WORK TO COMPLETE ::
Return, from the listing below, each line where the word "returns" appears.

SUPPLIED MATERIAL ::
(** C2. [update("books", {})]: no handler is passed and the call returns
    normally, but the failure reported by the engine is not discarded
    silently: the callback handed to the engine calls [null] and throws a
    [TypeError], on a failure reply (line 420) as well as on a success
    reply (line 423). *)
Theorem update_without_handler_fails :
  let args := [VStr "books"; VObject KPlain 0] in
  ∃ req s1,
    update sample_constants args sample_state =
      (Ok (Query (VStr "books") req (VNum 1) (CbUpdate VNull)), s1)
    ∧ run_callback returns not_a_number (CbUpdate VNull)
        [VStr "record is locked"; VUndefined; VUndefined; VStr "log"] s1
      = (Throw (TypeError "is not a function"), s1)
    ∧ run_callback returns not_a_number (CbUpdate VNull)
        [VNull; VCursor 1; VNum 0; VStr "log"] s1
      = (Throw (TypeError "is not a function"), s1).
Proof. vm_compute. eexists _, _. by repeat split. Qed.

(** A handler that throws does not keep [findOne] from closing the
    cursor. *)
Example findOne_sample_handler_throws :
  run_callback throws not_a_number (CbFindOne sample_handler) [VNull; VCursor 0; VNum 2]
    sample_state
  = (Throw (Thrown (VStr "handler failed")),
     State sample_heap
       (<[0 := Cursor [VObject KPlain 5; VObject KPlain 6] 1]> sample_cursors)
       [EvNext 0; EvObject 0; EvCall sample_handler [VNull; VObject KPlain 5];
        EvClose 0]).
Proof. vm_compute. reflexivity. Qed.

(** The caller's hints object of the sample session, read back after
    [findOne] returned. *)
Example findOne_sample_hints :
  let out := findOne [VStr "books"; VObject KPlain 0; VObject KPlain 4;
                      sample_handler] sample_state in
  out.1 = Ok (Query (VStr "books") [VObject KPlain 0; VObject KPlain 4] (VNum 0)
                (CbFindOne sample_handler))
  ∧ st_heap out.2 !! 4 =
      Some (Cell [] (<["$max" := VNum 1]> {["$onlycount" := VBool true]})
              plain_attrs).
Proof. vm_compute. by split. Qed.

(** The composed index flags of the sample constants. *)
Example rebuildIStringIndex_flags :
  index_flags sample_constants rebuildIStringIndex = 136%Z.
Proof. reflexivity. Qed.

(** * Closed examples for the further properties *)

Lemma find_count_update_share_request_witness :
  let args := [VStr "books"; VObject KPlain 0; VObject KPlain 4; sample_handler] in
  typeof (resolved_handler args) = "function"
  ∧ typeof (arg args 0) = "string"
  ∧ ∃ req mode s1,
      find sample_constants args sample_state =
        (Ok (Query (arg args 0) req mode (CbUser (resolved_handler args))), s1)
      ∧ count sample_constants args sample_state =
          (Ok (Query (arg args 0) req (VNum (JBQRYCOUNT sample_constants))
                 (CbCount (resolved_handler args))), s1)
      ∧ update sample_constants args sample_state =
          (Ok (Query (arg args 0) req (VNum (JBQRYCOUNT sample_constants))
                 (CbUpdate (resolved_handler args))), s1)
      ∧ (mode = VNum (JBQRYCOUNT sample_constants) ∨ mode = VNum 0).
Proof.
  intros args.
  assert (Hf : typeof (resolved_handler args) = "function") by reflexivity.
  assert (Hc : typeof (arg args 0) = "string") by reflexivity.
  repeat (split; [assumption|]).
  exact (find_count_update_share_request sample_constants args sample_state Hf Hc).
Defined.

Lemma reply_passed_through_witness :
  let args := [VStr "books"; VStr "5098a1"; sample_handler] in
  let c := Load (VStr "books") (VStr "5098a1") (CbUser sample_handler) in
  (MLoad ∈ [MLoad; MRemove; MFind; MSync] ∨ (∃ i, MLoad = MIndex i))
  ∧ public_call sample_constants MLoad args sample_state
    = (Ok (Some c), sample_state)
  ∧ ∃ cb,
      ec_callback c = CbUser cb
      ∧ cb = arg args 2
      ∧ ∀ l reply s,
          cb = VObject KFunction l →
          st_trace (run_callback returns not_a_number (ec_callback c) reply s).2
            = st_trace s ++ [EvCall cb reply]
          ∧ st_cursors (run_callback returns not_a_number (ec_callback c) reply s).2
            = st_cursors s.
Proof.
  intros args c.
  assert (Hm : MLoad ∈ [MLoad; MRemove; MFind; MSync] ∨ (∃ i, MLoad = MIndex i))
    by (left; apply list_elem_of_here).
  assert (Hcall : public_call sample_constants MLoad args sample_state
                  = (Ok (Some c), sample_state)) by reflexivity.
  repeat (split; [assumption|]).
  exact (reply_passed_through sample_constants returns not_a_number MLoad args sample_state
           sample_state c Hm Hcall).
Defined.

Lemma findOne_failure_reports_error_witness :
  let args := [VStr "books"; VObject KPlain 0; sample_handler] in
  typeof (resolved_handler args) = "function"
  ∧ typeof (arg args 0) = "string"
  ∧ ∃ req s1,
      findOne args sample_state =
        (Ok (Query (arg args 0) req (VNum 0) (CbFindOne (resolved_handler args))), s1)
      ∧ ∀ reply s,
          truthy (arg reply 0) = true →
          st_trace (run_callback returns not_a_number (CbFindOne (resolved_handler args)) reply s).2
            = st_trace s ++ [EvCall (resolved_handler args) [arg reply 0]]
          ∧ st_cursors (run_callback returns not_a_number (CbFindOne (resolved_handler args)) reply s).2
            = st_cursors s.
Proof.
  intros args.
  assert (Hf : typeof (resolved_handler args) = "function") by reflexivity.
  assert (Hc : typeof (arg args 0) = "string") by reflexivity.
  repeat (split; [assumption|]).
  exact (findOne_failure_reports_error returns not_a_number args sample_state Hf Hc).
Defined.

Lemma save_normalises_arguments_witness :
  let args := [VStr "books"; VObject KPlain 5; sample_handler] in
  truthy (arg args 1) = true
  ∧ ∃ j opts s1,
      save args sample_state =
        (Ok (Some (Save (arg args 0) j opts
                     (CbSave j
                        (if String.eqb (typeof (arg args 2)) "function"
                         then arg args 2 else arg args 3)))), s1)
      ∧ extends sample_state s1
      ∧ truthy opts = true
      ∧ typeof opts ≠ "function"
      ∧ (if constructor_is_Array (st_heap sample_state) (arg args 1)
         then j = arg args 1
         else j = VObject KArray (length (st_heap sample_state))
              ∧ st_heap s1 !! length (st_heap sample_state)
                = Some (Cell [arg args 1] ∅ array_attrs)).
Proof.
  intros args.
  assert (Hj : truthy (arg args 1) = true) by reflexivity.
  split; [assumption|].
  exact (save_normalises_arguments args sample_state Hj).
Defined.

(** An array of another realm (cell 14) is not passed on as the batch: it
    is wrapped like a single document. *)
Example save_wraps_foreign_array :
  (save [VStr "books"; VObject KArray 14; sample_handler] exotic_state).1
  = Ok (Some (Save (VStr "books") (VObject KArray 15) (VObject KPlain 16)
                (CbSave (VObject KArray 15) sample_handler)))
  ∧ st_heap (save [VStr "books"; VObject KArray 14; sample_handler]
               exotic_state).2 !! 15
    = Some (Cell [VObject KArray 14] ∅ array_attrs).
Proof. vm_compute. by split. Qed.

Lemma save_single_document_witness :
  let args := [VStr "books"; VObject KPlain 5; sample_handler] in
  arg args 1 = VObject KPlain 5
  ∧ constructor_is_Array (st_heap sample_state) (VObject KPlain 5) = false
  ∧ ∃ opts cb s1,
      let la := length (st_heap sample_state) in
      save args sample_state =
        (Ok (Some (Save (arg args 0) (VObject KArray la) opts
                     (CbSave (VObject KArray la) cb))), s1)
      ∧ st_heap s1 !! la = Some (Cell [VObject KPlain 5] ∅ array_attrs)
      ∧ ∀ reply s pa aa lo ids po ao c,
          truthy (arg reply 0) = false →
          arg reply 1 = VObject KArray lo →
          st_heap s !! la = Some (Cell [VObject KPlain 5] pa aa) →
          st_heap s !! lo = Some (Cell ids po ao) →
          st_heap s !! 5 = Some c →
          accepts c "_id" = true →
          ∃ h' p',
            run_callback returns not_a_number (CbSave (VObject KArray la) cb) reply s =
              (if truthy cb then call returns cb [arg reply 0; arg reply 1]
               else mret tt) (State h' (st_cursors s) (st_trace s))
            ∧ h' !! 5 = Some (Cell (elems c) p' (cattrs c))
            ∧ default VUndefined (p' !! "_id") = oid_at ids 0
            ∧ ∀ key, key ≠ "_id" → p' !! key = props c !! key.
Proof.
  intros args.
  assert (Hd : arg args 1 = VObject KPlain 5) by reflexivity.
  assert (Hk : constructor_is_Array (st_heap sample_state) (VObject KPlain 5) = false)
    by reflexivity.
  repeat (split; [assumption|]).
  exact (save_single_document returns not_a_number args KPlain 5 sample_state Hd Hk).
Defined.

SOLUTION TO THIS EXERCISE ::
(** C2. [update("books", {})]: no handler is passed and the call returns
    ∧ run_callback returns not_a_number (CbUpdate VNull)
    ∧ run_callback returns not_a_number (CbUpdate VNull)
          st_trace (run_callback returns not_a_number (ec_callback c) reply s).2
          ∧ st_cursors (run_callback returns not_a_number (ec_callback c) reply s).2
  exact (reply_passed_through sample_constants returns not_a_number MLoad args sample_state
          st_trace (run_callback returns not_a_number (CbFindOne (resolved_handler args)) reply s).2
          ∧ st_cursors (run_callback returns not_a_number (CbFindOne (resolved_handler args)) reply s).2
  exact (findOne_failure_reports_error returns not_a_number args sample_state Hf Hc).
            run_callback returns not_a_number (CbSave (VObject KArray la) cb) reply s =
              (if truthy cb then call returns cb [arg reply 0; arg reply 1]
  exact (save_single_document returns not_a_number args KPlain 5 sample_state Hd Hk).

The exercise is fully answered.